A third competition, this time public and online, drew 159 teams from around the world. Again, the top automated essay scoring programs performed as well or better than human graders.

Shermis concluded automated essay scoring can be used for high-stakes writing exams if used as a second reader to verify human scorers. States also must study the results to make sure the results show no bias against any particular group of students, he said.

Long-term, Shermis said automated essay scoring could eliminate the need for a writing test. Every piece of student writing could be fed into the program so teachers and schools are constantly updating their evaluation of a student’s abilities.

Shermis said the programs potentially could flag possible threats to self or others in a student’s writing also.

“We believe it will take some time for people to get used to the technology,” Shermis said.

Utah associate superintendent Judy Park said her state has gotten used to the technology. Utah has used automated essay scoring since 2010. The state recently signed a contract with the American Institutes for Research — the company designing Florida’s next test — to provide automated essay scoring.

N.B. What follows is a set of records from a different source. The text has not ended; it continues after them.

(* ===== verification/StoreCompact.v ===== *)
(** * Compaction of sealed segments

    [compact] rewrites every sealed segment that holds dead records.  It keeps
    the bytes of every live block, whatever fails on the way, and a run that
    completes leaves no dead block in a sealed segment. *)

From S2P Require Import Prelude Core Io Segment Store StoreInvariant StorePut StoreTheorems StoreOpen.
From Stdlib Require Import Strings.Byte.

(** ** Sizes *)
Definition enc_size (r : BlockId * bytes) : Z := record_len (zlen r.2).

Lemma zlen_enc_all recs :
  small recs → zlen (enc_all recs) = foldr (λ r acc, enc_size r + acc) 0 recs.
Proof.
  induction recs as [|[id p] recs IH]; intros Hs; [done|]. apply Forall_cons in Hs as [Hp Hs]. cbn in Hp.
  rewrite enc_all_cons, zlen_app, zlen_encode_record, IH by done. done.
Qed.

Lemma enc_all_submseteq recs recs' :
  small recs' → recs ⊆+ recs' → small recs ∧ zlen (enc_all recs) ≤ zlen (enc_all recs').
Proof.
  intros Hs Hsub. assert (small recs) as Hs1.
  { apply Forall_forall. intros r Hr. eapply (proj1 (Forall_forall _ _) Hs). by eapply elem_of_submseteq. }
  split; [done|]. rewrite !zlen_enc_all by done.
  destruct (submseteq_Permutation _ _ Hsub) as [k Hk].
  assert (∀ l1 l2 : list (BlockId * bytes), l1 ≡ₚ l2 →
    foldr (λ r acc, enc_size r + acc) 0 l1 = foldr (λ r acc, enc_size r + acc) 0 l2) as Hperm.
  { induction 1; cbn; lia. }
  rewrite (Hperm _ _ Hk). rewrite Hk in Hs. apply small_app in Hs as [_ Hsk]. clear - Hsk Hs1.
  induction recs as [|r recs IH]; cbn.
  - induction k as [|[i p] k IH]; cbn; [done|]. apply Forall_cons in Hsk as [Hp Hsk].
    pose proof (record_len_min (zlen p)). unfold enc_size, BLOCK_ALIGN in *. cbn in *.
    pose proof (zlen_nonneg p). specialize (IH Hsk). lia.
  - apply Forall_cons in Hs1 as [_ Hs1]. specialize (IH Hs1). lia.
Qed.
(* ===== verification/Codecs.v ===== *)
(** * Concrete codecs for the examples

    The encodings the code gets from [bincode] and [serde_json] are
    parameters of the models.  Here every type they are used at gets a
    [Countable] instance, and from it one textual encoding (the bits of the
    code, as characters 0 and 1, never a line break) that satisfies the laws. *)

From stdpp Require Import countable.
From S2P Require Import Prelude Core Metadata.
From Stdlib Require Import Strings.Byte.

Ltac countable_by f g := refine (inj_countable' f g _); by intros [].

#[export] Instance LogId_countable : Countable LogId.
Proof. countable_by (λ x, (log_term x, log_node x, log_index x)) (λ '(a, b, c), MkLogId a b c). Defined.
#[export] Instance Membership_countable : Countable Membership.
Proof. countable_by (λ x, (mem_configs x, mem_nodes x)) (λ '(a, b), MkMembership a b). Defined.
#[export] Instance StoredMembership_countable : Countable StoredMembership.
Proof. countable_by (λ x, (sm_log_id x, sm_membership x)) (λ '(a, b), MkStored a b). Defined.
#[export] Instance ChainBinding_countable : Countable ChainBinding.
Proof. countable_by (λ x, (cb_key x, cb_blocks x, cb_parent x)) (λ '(a, b, c), MkChainBinding a b c). Defined.

#[export] Instance LeaseDeadline_eq_dec : EqDecision LeaseDeadline.
Proof. solve_decision. Defined.
#[export] Instance LeaseDeadline_countable : Countable LeaseDeadline.
Proof. countable_by (λ x, (generation x, deadline_tick x, ttl_ticks x)) (λ '(a, b, c), MkDeadline a b c). Defined.
#[export] Instance LeaseCommit_eq_dec : EqDecision LeaseCommit.
Proof. solve_decision. Defined.
#[export] Instance LeaseCommit_countable : Countable LeaseCommit.
Proof. countable_by (λ x, (commit_binding x, commit_expected_revision x)) (λ '(a, b), MkCommit a b). Defined.
#[export] Instance UploadLease_eq_dec : EqDecision UploadLease.
Proof. solve_decision. Defined.
#[export] Instance UploadLease_countable : Countable UploadLease.
Proof.
  countable_by (λ x, (lease_agent x, lease_blocks x, created_at x, committed x))
    (λ '(a, b, c, d), MkLease a b c d).
Defined.
#[export] Instance LeaseState_eq_dec : EqDecision LeaseState.
Proof. solve_decision. Defined.
#[export] Instance LeaseState_countable : Countable LeaseState.
Proof.
  countable_by (λ x, (initialized x, records x, revisions x, cancelled x, clock x, deadlines x, expired x))
    (λ '(a, b, c, d, e, f, g), MkLeaseState a b c d e f g).
Defined.
#[export] Instance AgentRecord_eq_dec : EqDecision AgentRecord.
Proof. solve_decision. Defined.
#[export] Instance AgentRecord_countable : Countable AgentRecord.
Proof. countable_by (λ x, (display_name x, registered_at x)) (λ '(a, b), MkAgentRecord a b). Defined.
#[export] Instance BindingRecord_eq_dec : EqDecision BindingRecord.
Proof. solve_decision. Defined.
#[export] Instance BindingRecord_countable : Countable BindingRecord.
Proof. countable_by (λ x, (rec_agent x, rec_blocks x)) (λ '(a, b), MkBinding a b). Defined.
#[export] Instance MetadataState_eq_dec : EqDecision MetadataState.
Proof. solve_decision. Defined.
#[export] Instance MetadataState_countable : Countable MetadataState.
Proof.
  countable_by (λ x, (block_fences x, leases x, replica_requirements x, agents x, bindings x,
                      children x, block_refs x, last_applied x, membership x))
    (λ '(a, b, c, d, e, f, g, h, i), MkState a b c d e f g h i).
Defined.

(** Requests, as nested sums. *)
#[export] Instance Request_eq_dec : EqDecision Request.
Proof. solve_decision. Defined.
Definition request_code (r : Request) : nat * list BlockId * option AgentId * string *
    list ChainBinding * list Z * option BlockId :=
  match r with
  | RequireReplicas bs n => (0%nat, bs, None, "", [], [n], None)
  | RegisterAgent a s => (1%nat, [], Some a, s, [], [], None)
  | BindPrefix a k bs p => (2%nat, [], Some a, "", [MkChainBinding k bs p], [], None)
  | BindChain a bs => (3%nat, [], Some a, "", bs, [], None)
  | BeginUploadLease l a bs => (4%nat, bs, Some a, "", [], [], Some l)
  | CommitUploadLease l a b r => (5%nat, [], Some a, "", [b], [r], Some l)
  | CancelUploadLease l a => (6%nat, [], Some a, "", [], [], Some l)
  | RenewUploadLease l a g t => (7%nat, [], Some a, "", [], [g; t], Some l)
  | AdvanceLeaseClock t => (8%nat, [], None, "", [], [t], None)
  | ExpireUploadLease l g d => (9%nat, [], None, "", [], [g; d], Some l)
  end.
Definition request_decode (c : nat * list BlockId * option AgentId * string *
    list ChainBinding * list Z * option BlockId) : option Request :=
  match c with
  | (0%nat, bs, None, _, [], [n], None) => Some (RequireReplicas bs n)
  | (1%nat, [], Some a, s, [], [], None) => Some (RegisterAgent a s)
  | (2%nat, [], Some a, _, [MkChainBinding k bs p], [], None) => Some (BindPrefix a k bs p)
  | (3%nat, [], Some a, _, bs, [], None) => Some (BindChain a bs)
  | (4%nat, bs, Some a, _, [], [], Some l) => Some (BeginUploadLease l a bs)
  | (5%nat, [], Some a, _, [b], [r], Some l) => Some (CommitUploadLease l a b r)
  | (6%nat, [], Some a, _, [], [], Some l) => Some (CancelUploadLease l a)
  | (7%nat, [], Some a, _, [], [g; t], Some l) => Some (RenewUploadLease l a g t)
  | (8%nat, [], None, _, [], [t], None) => Some (AdvanceLeaseClock t)
  | (9%nat, [], None, _, [], [g; d], Some l) => Some (ExpireUploadLease l g d)
  | _ => None
  end.
#[export] Instance Request_countable : Countable Request.
Proof. refine (inj_countable request_code request_decode _). by intros []. Defined.
#[export] Instance EntryPayload_eq_dec : EqDecision EntryPayload.
Proof. solve_decision. Defined.
#[export] Instance EntryPayload_countable : Countable EntryPayload.
Proof.
  countable_by (λ x, match x with Blank => None | Normal r => Some (inl r) | EMembership m => Some (inr m) end)
    (λ x : option (Request + Membership),
       match x with None => Blank | Some (inl r) => Normal r | Some (inr m) => EMembership m end).
Defined.
#[export] Instance Entry_eq_dec : EqDecision Entry.
Proof. solve_decision. Defined.
#[export] Instance Entry_countable : Countable Entry.
Proof. countable_by (λ x, (entry_log_id x, entry_payload x)) (λ '(a, b), MkEntry a b). Defined.

(** ** The encoding *)
Fixpoint bits_bytes (p : positive) : bytes :=
  match p with
  | xH => []
  | xO p => x30 :: bits_bytes p
  | xI p => x31 :: bits_bytes p
  end.
Fixpoint bytes_bits (l : bytes) : option positive :=
  match l with
  | [] => Some xH
  | x30 :: l => xO <$> bytes_bits l
  | x31 :: l => xI <$> bytes_bits l
  | _ => None
  end.

Lemma bytes_bits_bytes p : bytes_bits (bits_bytes p) = Some p.
Proof. induction p as [p IH|p IH|]; cbn; [by rewrite IH..|done]. Qed.
Lemma bits_bytes_no_newline p : x0a ∉ bits_bytes p.
Proof. induction p; cbn; set_solver. Qed.

Definition toy_enc `{Countable A} (a : A) : bytes := bits_bytes (encode a).
Definition toy_dec `{Countable A} (l : bytes) : option A := bytes_bits l ≫= decode.

Lemma toy_dec_enc `{Countable A} (a : A) : toy_dec (toy_enc a) = Some a.
Proof. unfold toy_dec, toy_enc. rewrite bytes_bits_bytes. cbn. apply decode_encode. Qed.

“What we have found is the machines score probably more consistently than human scorers,” Park said. “We really have been pleased with the results.”

A handful of states use automated essay scoring for state tests. Louisiana uses it for end-of-course exams in Algebra I, Geometry, English II, English III, Biology, and U.S. History, said spokesman Barry Landry.

Utah has had no problems with the automated essay scoring, but Park said it is important to maintain human scoring in order to calibrate the computer programs.

One concern of computer grading is that students will learn what the programs value and then write essays tailored to that. Park said Utah has seen no evidence that students can “game” the computer grading any more than they could with human scorers using a well-publicized rubric to evaluate writing tests.

Those worries have faded since Utah adopted automated essay scoring.

“We have not had those concerns in the past years,” she said.